* WORK ORDER *
Copy out exactly the lines from the first line of the material below through the line containing "From Stdlib Require Import ZArith", and nothing beyond them.

* DATA RECORDS *
(** * intelliflow-core: contracts, helpers and the governance log

    A shallow embedding of [intelliflow_core/helpers.py],
    [intelliflow_core/contracts.py] and [intelliflow_core/governance_ui.py],
    and the properties of these modules stated by the specification. *)

From Stdlib Require Import ZArith QArith Qround Qabs Qpower Lqa Lia.
From Stdlib Require Import String Ascii List.
From Stdlib Require Import PrimFloat SpecFloat FloatOps.
From stdpp Require Import gmap strings list fin_maps pretty.

Local Open Scope string_scope.
Local Open Scope Z_scope.

(** ** Python strings

    A [str] is a [string]; [len] is [String.length].  A slice [s[:stop]]
    follows Python's rule for a stop index: a negative stop counts from the
    end, and the index is then clamped to [0 .. len s]. *)

Module PyStr.

Definition len (s : string) : Z := Z.of_nat (String.length s).

(** [s[:n]] for [0 <= n]: the first [n] characters, all of [s] when it is
    shorter. *)
Fixpoint prefix (n : nat) (s : string) : string :=
  match n, s with
  | O, _ => EmptyString
  | S _, EmptyString => EmptyString
  | S n', String c s' => String c (prefix n' s')
  end.

(** The stop index of a slice, as [PySlice_AdjustIndices] computes it. *)
Definition adjust_stop (stop length : Z) : Z :=
  if stop <? 0 then
    (if stop + length <? 0 then 0 else stop + length)
  else
    (if length <? stop then length else stop).

(** [s[:stop]] *)
Definition slice_to (s : string) (stop : Z) : string :=
  prefix (Z.to_nat (adjust_stop stop (len s))) s.

(** [not s]: the truth value of a string is whether it is non-empty. *)
Definition is_empty (s : string) : bool :=
  match s with EmptyString => true | String _ _ => false end.

(** [s.upper()] on ASCII text: the letters [a]-[z] become [A]-[Z], every
    other character stays. *)
Definition upper_char (c : ascii) : ascii :=
  let n := nat_of_ascii c in
  if ((97 <=? n)%nat && (n <=? 122)%nat)%bool then ascii_of_nat (n - 32) else c.
(** [shiftKey] is [shiftKeyState.current]. *)
Definition onPointerDrag (shiftKey : bool) (hover : pointer) (w : Scene)
    (this : Selector) : DragResult :=
  match _intersectionToCenter this with
  | None => NoEdit
  | Some i2c =>
      match cells_intersection hover cells_create with
      | (false, _) => NoEdit
      | (true, intersection) =>
          match _getCenter w this with
          | None => DragThrown
          | Some oldCenter =>
              let newCenter := cells_add intersection i2c in
              let newCenter :=
                if negb shiftKey then
                  let delta := cells_round (cells_subtract newCenter oldCenter) in
                  cells_add oldCenter delta
                else newCenter in
              if JSSet.has (selection w) (gameObject_id this) then
                match editAll w oldCenter newCenter ∅ (selection w) with
                | Some edit => Applied edit
                | None => DragThrown
                end
              else Applied {[ gameObject_id this := newCenter ]}
          end
      end
  end.


End Drag.
End OnCells.

(** The cells of the embedding above: vectors of rationals, with the
    intersection routine of the camera. *)
Definition exactCells `{Host} : Cells := {|
  cells := vec3.t;
  number := Q;
  cells_create := vec3.create;
  cells_add := vec3.add;
  cells_subtract := vec3.subtract;
  cells_round := vec3.round;
  cells_scale := vec3.scale;
  one_over := λ n, (1 / inject_Z (Z.of_nat n))%Q;
  pointer := option CameraController * Hover;
  cells_intersection := λ ph result, Selector_getXZPlaneIntersection ph.1 ph.2 result;
|}.

Definition sceneOf `{Host} (w : World) : OnCells.Scene (H := exactCells) :=
  OnCells.mkScene (H := exactCells) (selection w) (gameObjects w).

Definition selectorOf `{Host} (this : Selector) : OnCells.Selector (H := exactCells) :=
  OnCells.mkSelector (H := exactCells) (GameObject.id (gameObject this))
    (transform_position this) (_intersectionToCenter this).

Definition resultOf `{Host} (r : DragResult) : OnCells.DragResult (H := exactCells) :=
  match r with
  | NoEdit => OnCells.NoEdit
  | Applied edit => OnCells.Applied (H := exactCells) edit
  | DragThrown => OnCells.DragThrown
  end.

(** ** The outline state *)

(** A three.js object: a node, which may be a [Mesh], and its children.  Nodes
    are named by a number; their mutable state lives in the store below. *)
#[local] Unset Elimination Schemes.
Inductive Object3D : Type :=
  | Node (node : nat) (isMesh : bool) (children : list Object3D).
#[local] Set Elimination Schemes.

(** The nodes [object.traverse] hands to a callback that skips non-meshes. *)
Fixpoint meshNodes (o : Object3D) : list nat :=
  match o with
  | Node n isMesh children =>
      (if isMesh then [n] else []) ++
      (fix go (l : list Object3D) : list nat :=
         match l with
         | [] => []
         | c :: l => meshNodes c ++ go l
         end) children
  end.

(** The pair [onBeforeRender]/[onAfterRender] of a mesh: [Noop] (or the
    defaults), or the two closures made by [_setOutline], which share the
    variable [previousOpacity]. *)
Inductive RenderHooks : Type :=
  | Noop
  | ForceOpacity (selected : bool) (previousOpacity : Q).

Record Mesh : Type := mkMesh {
  (** whether [OUTLINE_LAYER] is enabled in [layers] *)
  outlineLayer : bool;
  hooks : RenderHooks;
}.

(** [onBeforeRender] on a material of the given opacity: the hooks and the
    material's opacity afterwards. *)
Definition onBeforeRender (h : RenderHooks) (opacity : Q) : RenderHooks * Q :=
  match h with
  | Noop => (Noop, opacity)
  | ForceOpacity selected _ =>
      (ForceOpacity selected opacity, if selected then 4 # 5 else 2 # 5)
  end.

(** [onAfterRender]: the material's opacity afterwards. *)
Definition onAfterRender (h : RenderHooks) (opacity : Q) : Q :=
  match h with
  | Noop => opacity
  | ForceOpacity _ previousOpacity => previousOpacity
  end.

(** One render of a mesh: the opacity it is drawn with and the opacity its
    material is left with. *)
Definition renderMesh (m : Mesh) (opacity : Q) : Q * Q :=
  let '(h, drawn) := onBeforeRender (hooks m) opacity in
  (drawn, onAfterRender h drawn).

Inductive Remover : Type :=
  | NoopRemover
  (** [() => { threeRenderEngine.onAfterRender = undefined }] *)
  | RemoveHook.

(** The module-level outline variables, the render engine's [onAfterRender]
    hook (installed or not), the meshes' state (absent: never touched, layer
    disabled and default hooks) and every selector's [_outlineObject] (by the
    id of the selector's game object; absent is [undefined]). *)
Record Outline : Type := mkOutline {
  outlineCount : Z;
  outlineRemover : Remover;
  renderTarget : bool;
  engineOnAfterRender : bool;
  meshes : gmap nat Mesh;
  _outlineObject : gmap string Object3D;
}.

Definition initialOutline : Outline := mkOutline 0 NoopRemover false false ∅ ∅.

Definition setMeshes (m : Mesh) (st : gmap nat Mesh) (nodes : list nat) : gmap nat Mesh :=
  foldl (λ st n, <[n := m]> st) st nodes.

Definition runRemover (r : Remover) (hook : bool) : bool :=
  match r with NoopRemover => hook | RemoveHook => false end.

Definition _clearOutline (st : Outline) (this : string) : Outline :=
  match _outlineObject st !! this with
  | None => st
  | Some object =>
      let ms := setMeshes (mkMesh false Noop) (meshes st) (meshNodes object) in
      let count := (outlineCount st - 1)%Z in
      mkOutline count (outlineRemover st) (renderTarget st)
        (if bool_decide (count = 0%Z)
         then runRemover (outlineRemover st) (engineOnAfterRender st)
         else engineOnAfterRender st)
        ms (delete this (_outlineObject st))
  end.

Definition _setOutline (st : Outline) (this : string) (object : Object3D)
    (selected : bool) : Outline :=
  let st := _clearOutline st this in
  let ms := setMeshes (mkMesh true (ForceOpacity selected 0)) (meshes st) (meshNodes object) in
  let count := (outlineCount st + 1)%Z in
  if bool_decide (count = 1%Z) then
    mkOutline count RemoveHook true true ms (<[this := object]> (_outlineObject st))
  else
    mkOutline count (outlineRemover st) (renderTarget st) (engineOnAfterRender st)
      ms (<[this := object]> (_outlineObject st)).

(** The callback that [Selector.awake] subscribes: [hoverable] is the value of
    the game object's hoverable property, if any, as the pair of
    [hovers.sizeValue] and [objectValue]. *)
Definition Selector_onValue (st : Outline) (this : string)
    (hoverable : option (nat * option Object3D)) (groupHovered selected : bool) : Outline :=
  let '(hovered, object) :=
    match hoverable with
    | None => (0%nat, None)
    | Some (size, object) => (size, object)
    end in
  match object with
  | Some object =>
      if negb (Nat.eqb hovered 0) || groupHovered || selected
      then _setOutline st this object selected
      else _clearOutline st this
  | None => _clearOutline st this
  end.

Inductive OutlineOp : Type :=
  | SetOutline (this : string) (object : Object3D) (selected : bool)
  | ClearOutline (this : string).

Definition outlineStep (st : Outline) (op : OutlineOp) : Outline :=
  match op with
  | SetOutline this object selected => _setOutline st this object selected
  | ClearOutline this => _clearOutline st this
  end.

(** One delivery of the joined value to the callback of a selector. *)
Record Delivery : Type := mkDelivery {
  receiver : string;
  deliveredHoverable : option (nat * option Object3D);
  deliveredGroupHovered : bool;
  deliveredSelected : bool;
}.

Definition deliver (st : Outline) (d : Delivery) : Outline :=
  Selector_onValue st (receiver d) (deliveredHoverable d)
    (deliveredGroupHovered d) (deliveredSelected d).

(** The outline state after the deliveries, in order, from the start. *)
Definition deliverAll (ds : list Delivery) : Outline := foldl deliver initialOutline ds.

(** The outline pass of the compositing hook, seen from one mesh: when the hook
    is installed (and its render target exists) the scene is rendered into the
    render target with the camera's layers set to the outline layer, so the
    mesh is drawn there when that layer is enabled on it, with the opacity its
    render hooks give it.  [None]: the mesh is not drawn into the target. *)
Definition outlinePass (st : Outline) (n : nat) (opacity : Q) : option Q :=
  if engineOnAfterRender st && renderTarget st then
    match meshes st !! n with
    | Some m => if outlineLayer m then Some (renderMesh m opacity).1 else None
    | None => None
    end
  else None.

(** ** A host to run the handlers on concrete inputs

    Exact arithmetic; directions are left unnormalised (the distance is then
    counted in lengths of the direction, and the point of intersection is the
    same) and every rotation is the quarter turn about the x axis that takes
    the z axis to the y axis, so that the camera looks straight down.  The
    scene lists the game objects that carry a selector with their position; an
    object overlaps a region when its position lies in it. *)

Definition inBounds (b : Bounds.t) (p : vec3.t) : bool :=
  Qle_bool (vec3.x (Bounds.min b)) (vec3.x p) && Qle_bool (vec3.x p) (vec3.x (Bounds.max b)) &&
  Qle_bool (vec3.y (Bounds.min b)) (vec3.y p) && Qle_bool (vec3.y p) (vec3.y (Bounds.max b)) &&
  Qle_bool (vec3.z (Bounds.min b)) (vec3.z p) && Qle_bool (vec3.z p) (vec3.z (Bounds.max b)).

Definition exactIntersectRay (p : Plane.t) (origin direction : vec3.t) : option Q :=
  let dividend :=
    (- (Plane.nx p * vec3.x origin + Plane.ny p * vec3.y origin
        + Plane.nz p * vec3.z origin + Plane.constant p))%Q in
  let divisor :=
    (Plane.nx p * vec3.x direction + Plane.ny p * vec3.y direction
     + Plane.nz p * vec3.z direction)%Q in
  if Qeq_bool divisor 0 then None else Some (dividend / divisor)%Q.

Definition exactHost (scene : list (GameObject.t * vec3.t)) : Host := {|
  quat := unit;
  quat_fromEuler := λ _ _ _, tt;
  vec3_transformQuat := λ v _, vec3.make (vec3.x v) (vec3.z v) (- vec3.y v);
  vec3_normalize := λ v, v;
  Plane_intersectRay := exactIntersectRay;
  overlapBounds := λ b, (filter (λ o, inBounds b o.2 = true) scene).*1;
|}.

(** ** A small scene

    Two game objects with selectors, a crate (id 7) and a barrel (id 9), seen by
    a camera ten units above the origin. *)

Module Scenario.
Definition crate : GameObject.t := GameObject.make "7" "crate".
Definition barrel : GameObject.t := GameObject.make "9" "barrel".

Definition scene : list (GameObject.t * vec3.t) :=
  [(crate, vec3.make 1 0 1); (barrel, vec3.make 4 0 2)].

Definition host : Host := exactHost scene.

Definition positions : gmap string vec3.t :=
  {[ "7" := vec3.make 1 0 1; "9" := vec3.make 4 0 2 ]}.

(** Nothing selected. *)
Definition world : World := mkWorld [] positions ∅ [] [].

(** Both objects selected. *)
Definition worldBoth : World := mkWorld ["7"; "9"] positions ∅ [] [].

Definition camera : CameraController := awake (H := host).

Definition hoverAt (x z : Q) : Hover := mkHover (vec3.make x 0 z) vec3.create.

Definition noKeys : Keys := mkKeys false false false false.
Definition controlKeys : Keys := mkKeys true false true false.
Definition marqueeKeys : Keys := mkKeys false true true false.

(** A marquee dragged from the origin to (2, 0, 2): it covers the crate only. *)
Definition marquee : list CameraEvent :=
  [PointerDown marqueeKeys (hoverAt 0 0); PointerDrag marqueeKeys (hoverAt 2 2); PointerUp].

(** The crate's selector, grabbed half a unit off the group's centre. *)
Definition crateSelector : Selector :=
  mkSelector crate (vec3.make 1 0 1) (Some (vec3.make (1 # 2) 0 (1 # 2))).

(** Where the ray towards (3, 0, 1) meets the plane, and the centre of the
    two objects. *)
Definition grabPoint : vec3.t :=
  Eval vm_compute in
    (Selector_getXZPlaneIntersection (H := host) (Some camera) (hoverAt 3 1) vec3.create).2.

Definition box : Object3D := Node 0 false [Node 1 true []; Node 2 true []].
End Scenario.

(** ** Gestures on the small scene *)

Module Gestures.

(** A selection that holds, beside the crate, an id no game object has. *)
Definition worldWithUnknown : World :=
  mkWorld ["7"; "ghost"] Scenario.positions ∅ [] [].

* SOLUTION *
(** * intelliflow-core: contracts, helpers and the governance log

    A shallow embedding of [intelliflow_core/helpers.py],
    [intelliflow_core/contracts.py] and [intelliflow_core/governance_ui.py],
    and the properties of these modules stated by the specification. *)

From Stdlib Require Import ZArith QArith Qround Qabs Qpower Lqa Lia.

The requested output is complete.